[MATERIAL TO PROCESS — start]

Lemma escapes_apart_true c d : escapes_apart c d = true.
Proof.
  refine (forall_chars (escapes_apart c) d _).
  refine (forall_chars (λ c, forallb (escapes_apart c) all_chars) c _).
  vm_compute. reflexivity.
Qed.

Lemma escape_opens_true c : escape_opens c = true.
Proof. apply forall_chars. vm_compute. reflexivity. Qed.

Lemma comparable_app a b r1 r2 : a ++ r1 = b ++ r2 → comparable a b = true.
Proof.
  revert b. induction a as [|x a IH]; intros [|y b] E; cbn in *; try done.
  simplify_eq. rewrite bool_decide_eq_true_2 by done. cbn. by eapply IH.
Qed.

Lemma escape_char_inj c d r1 r2 :
  escape_char c ++ r1 = escape_char d ++ r2 → c = d ∧ r1 = r2.
Proof.
  intros E. pose proof (escapes_apart_true c d) as Hp. unfold escapes_apart in Hp.
  rewrite (comparable_app _ _ _ _ E), orb_false_r in Hp. bools. subst.
  split; [done|]. by apply app_inv_head in E.
Qed.

Lemma escape_char_not_quote c r1 r2 : escape_char c ++ r1 ≠ quote :: r2.
Proof.
  intros E. pose proof (escape_opens_true c) as Hp. unfold escape_opens in Hp.
  symmetry in E. change (quote :: r2) with ([quote] ++ r2) in E.
  by rewrite (comparable_app _ _ _ _ E) in Hp.
Qed.

Lemma escaped_inj (s1 s2 r1 r2 : list Ascii.ascii) :
  (s1 ≫= escape_char) ++ quote :: r1 = (s2 ≫= escape_char) ++ quote :: r2 →
  s1 = s2 ∧ r1 = r2.
Proof.
  revert s2. induction s1 as [|c s1 IH]; intros [|d s2] E; cbn in E;
    rewrite <-?app_assoc in E.
  - by simplify_eq.
  - symmetry in E. by apply escape_char_not_quote in E.
  - by apply escape_char_not_quote in E.
  - apply escape_char_inj in E as [-> E]. by apply IH in E as [-> ->].
Qed.

Lemma dumps_str_inj s1 s2 r1 r2 :
  dumps_str s1 ++ r1 = dumps_str s2 ++ r2 → s1 = s2 ∧ r1 = r2.
Proof.
  unfold dumps_str. cbn. rewrite <-!app_assoc. cbn. intros [= E].
  apply escaped_inj in E as [Es ->]. by apply text_inj in Es.
Qed.

Lemma intchar_numchar c : intchar c = true → numchar c = true.
Proof.
  unfold intchar, numchar. intros [->| ->]%orb_true_iff; [done|].
  by rewrite !orb_true_r.
Qed.

Lemma pretty_N_go_intchars x s :
  forallb intchar (text s) = true → forallb intchar (text (pretty_N_go x s)) = true.
Proof.
  revert s. induction (N.lt_wf_0 x) as [x _ IH]; intros s Hs.
  assert (x = 0 ∨ 0 < x)%N as [->|Hx] by lia; [done|].
  rewrite pretty_N_go_step by done. apply IH; [by apply N.div_lt|].
  cbn. apply andb_true_iff. split; [|done].
  unfold pretty_N_char. by repeat case_match.
Qed.

Lemma pretty_intchars (z : Z) : forallb intchar (text (pretty z)) = true.
Proof.
  unfold pretty, pretty_Z, pretty, pretty_positive, pretty, pretty_N.
  destruct z as [|p|p]; [done| |]; rewrite ?text_app, ?forallb_app;
    repeat (case_decide || apply andb_true_iff; try split); try done;
    by apply pretty_N_go_intchars.
Qed.

Lemma pretty_nonempty (z : Z) : text (pretty z) ≠ [].
Proof.
  intros E%(text_inj _ EmptyString).
  assert (∀ x s, s ≠ "" → pretty_N_go x s ≠ "") as Hgo.
  { intros x. induction (N.lt_wf_0 x) as [x _ IH]; intros s Hs.
    assert (x = 0 ∨ 0 < x)%N as [->|Hx] by lia; [done|].
    rewrite pretty_N_go_step by done. apply IH; [by apply N.div_lt|done]. }
  unfold pretty, pretty_Z, pretty, pretty_positive, pretty, pretty_N in E.
  destruct z as [|p|p]; [done| |done]. case_decide; [done|].
  rewrite pretty_N_go_step in E by done. by apply Hgo in E.
Qed.

#[local] Arguments dumps_str : simpl never.

Section injectivity.
Context (parse : string → option (Z * Z)).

[MATERIAL TO PROCESS — finish]

Where the word "destruct" shows up in a line of the entries above, copy that line.

* [RESPONSE]:
  destruct z as [|p|p]; [done| |]; rewrite ?text_app, ?forallb_app;
  destruct z as [|p|p]; [done| |done]. case_decide; [done|].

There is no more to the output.